A man who was told not to ‘be a baby’ and to ‘grow up’ by his managers when he was undergoing cancer treatment was subject to disability discrimination and constructive dismissal.
An employment tribunal in Birmingham heard that Steve Pointon, a security manager, was asked to justify his reasons for not being able to work at weekends.
Pointon worked at Alpha Omega Securities in Crewe for around 50 hours per week on a salary of £35,000 a year. In 2016, he was diagnosed with kidney cancer which involved what he described as “traumatic” treatment and placed on sick leave for six weeks after surgery.
He returned to work after sick leave despite significant side effects, the tribunal heard, but his managers complained about his performance. Andrew Taylor, the operations director at the company, told Pointon to “grow up” when he asked not to work at weekends.
Company director Ken Lawton, who was initially supportive of Pointon’s illness, then showed “a lack of emotional intelligence”, according to the tribunal judge, after complaining about how hard he had to work while Pointon was on sick leave.
Pointon was also expected to attend a meal for managers outside of working hours, despite having worked away from home for three days the previous week, but responded that family time was precious given his medical situation.
At the time Pointon had a young son and another child on the way and in 2018 was told the cancer had returned, although he is now in remission.
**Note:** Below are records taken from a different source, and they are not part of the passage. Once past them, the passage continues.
(* ===== verification/MemFs.v ===== *)
(** * MemFs: a file system in memory

    An instance of [Sys] that satisfies [SysLaws]: the calls of an unprivileged owner, which
    needs search permission on the directory of a name, write permission to change it and
    read permission on a directory to open it.  The concrete runs of the development use it.
    [DotFs] is the same with [..] resolved to the parent, as Linux does. *)
From S2P Require Import Prelude Text Effects Sys.

Definition EIO : N := 5.
Definition EACCES : N := 13.
Definition ENOTDIR : N := 20.
Definition ENOTEMPTY : N := 39.
Definition ELOOP : N := 40.

Definition oserr {A} (n : N) (text : string) : result A IoError := Err (MkIoError (Some n) (B text)).

Definition has (mode bits : N) : bool := (N.land mode bits =? bits)%N.

Definition fresh_ino (w : fs) : ino := Pos.succ (foldr (fun p acc => Pos.max p.1 acc) 1%positive (map_to_list w)).

Lemma fresh_ino_None w : w !! fresh_ino w = None.
Proof.
  destruct (w !! fresh_ino w) as [nd|] eqn:El; [|done]. exfalso.
  apply elem_of_map_to_list in El.
  assert (Hle : forall l : list (ino * node), (fresh_ino w, nd) ∈ l ->
    (fresh_ino w <= foldr (fun p acc => Pos.max p.1 acc) 1 l)%positive).
  { induction l as [|[k x] l IH]; intros Hin; [by apply elem_of_nil in Hin|].
    apply elem_of_cons in Hin as [[= <- <-]|Hin]; cbn; [lia|]. apply IH in Hin. lia. }
  apply Hle in El. unfold fresh_ino in El. lia.
Qed.

(** The directory [d] with the permission [bits], for the call [k] on its mode and entries. *)
Definition in_dir {A} (bits : N) (d : ino)
    (k : N -> gmap bytes ino -> fs -> result A IoError * fs) : IO A :=
  fun w => match w !! d with
           | Some (NDir m e) => if has m bits then k m e w else (oserr EACCES "Permission denied", w)
           | _ => (oserr ENOTDIR "Not a directory", w)
           end.

Definition add_node (i : ino) (nd : node) (d : ino) (n : bytes) (m : N) (e : gmap bytes ino) (w : fs) : fs :=
  <[i := nd]> (<[d := NDir m (<[n := i]> e)]> w).

(** A new node at a free name. *)
Definition mem_new {A} (d : ino) (n : bytes) (nd : node) (ret : ino -> A) : IO A :=
  in_dir 192 d (fun m e w =>
    match e !! n with
    | Some _ => (oserr EEXIST "File exists", w)
    | None => let i := fresh_ino w in (Ok (ret i), add_node i nd d n m e w)
    end).

Definition mem_openat (d : ino) (n : bytes) : IO ino :=
  in_dir 64 d (fun _ e w =>
    match e !! n with
    | None => (oserr ENOENT "No such file or directory", w)
    | Some i =>
        match w !! i with
        | Some (NDir m _) => if has m 256 then (Ok i, w) else (oserr EACCES "Permission denied", w)
        | Some (NLink _) => (oserr ELOOP "Too many levels of symbolic links", w)
        | _ => (oserr ENOTDIR "Not a directory", w)
        end
    end).

Definition mem_linkat (sd : ino) (s : bytes) (d : ino) (n : bytes) : IO unit :=
  in_dir 64 sd (fun _ es w =>
    match es !! s with
    | None => (oserr ENOENT "No such file or directory", w)
    | Some i =>
        match w !! i with
        | Some (NDir _ _) => (oserr EPERM "Operation not permitted", w)
        | _ => in_dir 192 d (fun m e w =>
            match e !! n with
            | Some _ => (oserr EEXIST "File exists", w)
            | None => (Ok tt, <[d := NDir m (<[n := i]> e)]> w)
            end) w
        end
    end).

Definition mem_fstatat (d : ino) (n : bytes) : IO N :=
  in_dir 64 d (fun _ e w =>
    match e !! n with
    | None => (oserr ENOENT "No such file or directory", w)
    | Some i => match w !! i with
                | Some nd => (Ok (fmt_bits nd), w)
                | None => (oserr EIO "Input/output error", w)
                end
    end).

Definition mem_unlinkat (d : ino) (n : bytes) (dir : bool) : IO unit :=
  in_dir 192 d (fun m e w =>
    match e !! n with
    | None => (oserr ENOENT "No such file or directory", w)
    | Some i =>
        match w !! i with
        | Some (NDir m' e') =>
            if negb dir then (oserr EISDIR "Is a directory", w)
            else if bool_decide (e' = ∅) then (Ok tt, <[d := NDir m (delete n e)]> w)
            else (oserr ENOTEMPTY "Directory not empty", w)
        | _ => if dir then (oserr ENOTDIR "Not a directory", w)
               else (Ok tt, <[d := NDir m (delete n e)]> w)
        end
    end).

Definition mem_fchmodat (d : ino) (n : bytes) (mode : N) : IO unit :=
  in_dir 64 d (fun _ e w =>
    match e !! n with
    | None => (oserr ENOENT "No such file or directory", w)
    | Some i => match w !! i with
                | Some (NLink _) => (oserr ENOENT "No such file or directory", w)
                | _ => (Ok tt, alter (set_mode mode) i w)
                end
    end).

Definition mem_readdir (d : ino) : IO (list bytes) := fun w =>
  match w !! d with
  | Some (NDir _ e) => (Ok (map fst (map_to_list e)), w)
  | _ => (oserr ENOTDIR "Not a directory", w)
  end.

Definition mem_write (f : ino) (buf : bytes) : IO unit := fun w =>
  match w !! f with
  | Some (NFile m c) => (Ok tt, <[f := NFile m (c ++ buf)]> w)
  | _ => (oserr EIO "Input/output error", w)
  end.

#[export] Instance MemFs : Sys := {|
  sys_openat := mem_openat;
  sys_mkdirat d n mode := mem_new d n (NDir mode ∅) (fun _ => tt);
  sys_create d n mode := mem_new d n (NFile mode []) (fun i => i);
  sys_symlinkat t d n := mem_new d n (NLink t) (fun _ => tt);
  sys_linkat := mem_linkat;
  sys_fstatat := mem_fstatat;
  sys_unlinkat := mem_unlinkat;
  sys_fchmod d mode := fun w => (Ok tt, alter (set_mode mode) d w);
  sys_fchmodat := mem_fchmodat;
  sys_readdir := mem_readdir;
  sys_write := mem_write;
  sys_dup _ := fun w => (Ok tt, w)
|}.

(** ** The laws *)

(** Walks the tests of one call on the memory. *)
Ltac mem_cases H :=
  unfold in_dir in H;
  repeat match type of H with
  | context [match ?x with _ => _ end] => destruct x eqn:?; cbn in H
  end;
  injection H as <- <-.

Lemma mem_new_law {A} d n nd (ret : ino -> A) w r w' :
  mem_new d n nd ret w = (r, w') ->
  match r with
  | Ok a => a = ret (fresh_ino w) /\
      exists w1, add_entry w d n (fresh_ino w) w1 /\ w' = <[fresh_ino w := nd]> w1
  | Err e => w' = w /\ (is_errno e EEXIST = true -> is_Some (entry w d n))
  end.
Proof.
  unfold mem_new. intros Hc. mem_cases Hc; try (split; [done|]; vm_compute; discriminate).
  - split; [done|]. intros _. unfold entry. rewrite Heqo. by eexists.
  - split; [done|]. eexists. split; [|reflexivity]. by exists mode, ents.
Qed.

(** The two ends of a case: a refusal whose error ties it to nothing, and a lookup. *)
Ltac refused := split; [done|]; vm_compute; discriminate.
Ltac at_entry := unfold entry; repeat match goal with E : _ !! _ = _ |- _ => rewrite E end.

Lemma mem_unlink_law d n dir w r w' :
  mem_unlinkat d n dir w = (r, w') ->
  match r with
  | Ok _ => (exists i, entry w d n = Some i /\
      if dir then exists m, w !! i = Some (NDir m ∅) else ~ is_NDir w i) /\ del_entry w d n w'
  | Err e => w' = w /\ (is_errno e ENOENT = true -> entry w d n = None) /\
      (is_errno e EISDIR = true -> exists i, entry w d n = Some i /\ is_NDir w i) /\
      is_errno e EPERM = false
  end.
Proof.
  unfold mem_unlinkat. intros Hc.
  mem_cases Hc; try (split; [done|]; split; [vm_compute; discriminate|]; split; [vm_compute; discriminate|done]).
  - split; [done|]. split; [vm_compute; discriminate|]. split; [|done]. intros _.
    exists p. split; [by at_entry|by eexists _, _].
  - split; [|by eexists _, _]. exists p. split; [by at_entry|]. destruct dir; [|done].
    match goal with E : bool_decide _ = true |- _ => apply bool_decide_eq_true in E; subst end.
    by eexists.
  - split; [|by eexists _, _]. exists p. split; [by at_entry|]. intros (m & e & He). congruence.
  - split; [|by eexists _, _]. exists p. split; [by at_entry|]. intros (m & e & He). congruence.
  - split; [|by eexists _, _]. exists p. split; [by at_entry|]. intros (m & e & He). congruence.
  - split; [|by eexists _, _]. exists p. split; [by at_entry|]. intros (m & e & He). congruence.
  - split; [done|]. split; [intros _; by at_entry|]. split; [vm_compute; discriminate|done].
Qed.

#[export] Instance MemFs_laws : SysLaws MemFs.
Proof.
  split; cbn [sys_openat sys_mkdirat sys_create sys_symlinkat sys_linkat sys_fstatat sys_unlinkat
              sys_fchmod sys_fchmodat sys_readdir sys_write sys_dup MemFs].
  - intros d n w r w' _ Hc. unfold mem_openat in Hc. mem_cases Hc; try refused.
    + split; [done|]. split; [by at_entry|by eexists _, _].
    + split; [done|]. intros _. by at_entry.
  - intros d n mode w r w' _ Hc%mem_new_law. destruct r as [[]|e]; [|done].
    destruct Hc as (_ & w1 & Ha & ->). exists (fresh_ino w), mode, w1.
    split; [apply fresh_ino_None|]. by split; [|split].
  - intros d n mode w r w' _ Hc%mem_new_law. destruct r as [i|e]; [|done].
    destruct Hc as (-> & w1 & Ha & ->). exists mode, w1.
    split; [apply fresh_ino_None|]. by split; [|split].
  - intros t d n w r w' _ Hc%mem_new_law. destruct r as [[]|e]; [|done].
    destruct Hc as (_ & w1 & Ha & ->). exists (fresh_ino w), w1.
    split; [apply fresh_ino_None|]. by split.
  - intros sd s d n w r w' _ _ Hc. unfold mem_linkat in Hc. mem_cases Hc; try refused.
    all: try (split; [done|]; intros _; at_entry; by eexists).
    all: exists p; split; [by at_entry|]; split; [intros (? & ? & ?); congruence|by eexists _, _].
  - intros d n w r w' _ Hc. unfold mem_fstatat in Hc. mem_cases Hc; try by split.
    split; [done|]. intros st [= <-]. exists p, n1. split; [by at_entry|]. split; [done|].
    by destruct n1.
  - intros d n w r w' _ Hc%mem_unlink_law. destruct r as [[]|e]; [done|].
    destruct Hc as (-> & He & Hi & Hp). split; [done|]. split; [done|]. split; [done|congruence].
  - intros d n w r w' _ Hc%mem_unlink_law. destruct r as [[]|e]; [|tauto].
    destruct Hc as [(i & He & m & Hm) Hd]. split; [by exists i, m|done].
  - intros d mode w r w' [= <- <-]. done.
  - intros d n mode w r w' _ Hc. unfold mem_fchmodat in Hc. mem_cases Hc; try done.
    all: exists p; split; [by at_entry|]; right; split; [intros [? ?]; congruence|done].
  - intros d w r w' Hc. unfold mem_readdir in Hc. mem_cases Hc; (split; [done|]); try done.
    intros names [= <-]. split; [by eexists _, _|]. intros x _ _. at_entry.
    rewrite list_elem_of_fmap. split.
    + intros ([k i] & -> & Hin%elem_of_map_to_list). by exists i.
    + intros [i Hi]. exists (x, i). split; [done|]. by apply elem_of_map_to_list.
  - intros f buf w r w' Hc. unfold mem_write in Hc. mem_cases Hc; try by right.
    left. exists mode, data, (length buf). rewrite firstn_all. done.
  - by intros d w r w' [= _ <-].
Qed.

(** ** The same host with [..]

    As on Linux, [..] leads to the directory that has the name, wherever that is: the laws allow it, so
    that it is the refusal of such names that confines the unpacker. *)

Definition parent_of (w : fs) (d : ino) : option ino :=
  head (omap (fun in_ => match snd in_ with
                         | NDir _ e => if existsb (fun kv => bool_decide (snd kv = d)) (map_to_list e) then Some (fst in_) else None
                         | _ => None
                         end) (map_to_list w)).

Definition dot_openat (d : ino) (n : bytes) : IO ino := fun w =>
  if beq n (B "..") then (match parent_of w d with Some p => Ok p | None => oserr ENOENT "No such file or directory" end, w)
  else mem_openat d n w.

Definition DotFs : Sys := {|
  sys_openat := dot_openat; sys_mkdirat := sys_mkdirat (Sys := MemFs); sys_create := sys_create (Sys := MemFs);
  sys_symlinkat := sys_symlinkat (Sys := MemFs); sys_linkat := sys_linkat (Sys := MemFs); sys_fstatat := sys_fstatat (Sys := MemFs);
  sys_unlinkat := sys_unlinkat (Sys := MemFs); sys_fchmod := sys_fchmod (Sys := MemFs); sys_fchmodat := sys_fchmodat (Sys := MemFs);
  sys_readdir := sys_readdir (Sys := MemFs); sys_write := sys_write (Sys := MemFs); sys_dup := sys_dup (Sys := MemFs) |}.

Lemma DotFs_laws : SysLaws DotFs.
Proof.
  pose proof MemFs_laws as [L L1 L2 L3 L4 L5 L6 L7 L8 L9 L10 L11 L12]. split; [|assumption..]. intros d n w r w' Hn. cbn [sys_openat DotFs]. unfold dot_openat.
  destruct (beq n (B "..")) eqn:E; [|by apply L]. apply beq_true in E as ->. by destruct Hn as (_ & _ & ? & _).
Qed.

(** The kernel walks out of a directory; the checked call does not. *)
Example dotdot_refused :
  let w : fs := {[ 1%positive := NDir 493 {[ B "staging" := 2%positive ]}; 2%positive := NDir 493 ∅ ]} in
  fst (sys_openat (Sys := DotFs) 2 (B "..") w) = Ok 1%positive /\
  is_ok (fst (open_dir (H := DotFs) (fun n => n) 2 (B "..") w)) = false.
Proof. vm_compute. by split. Qed.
Doctors later classed Pointon as disabled and signed him off work to recover. He returned to four-day weeks under an agreement not to take calls out of hours, but was repeatedly asked why he could not attend weekend events. It was after this agreement that Taylor berated Pointon, the tribunal heard.
Pointon responded that arrangements were in place and if these were insufficient he would need to be signed off sick again. Taylor at this point said: “Don’t be a baby, if this is how you feel it would be your choice.” Pointon later resigned.
The judge ruled that “various acts of discrimination contributed to constructive dismissal”, and a remedy hearing will be scheduled in due course to decide compensation.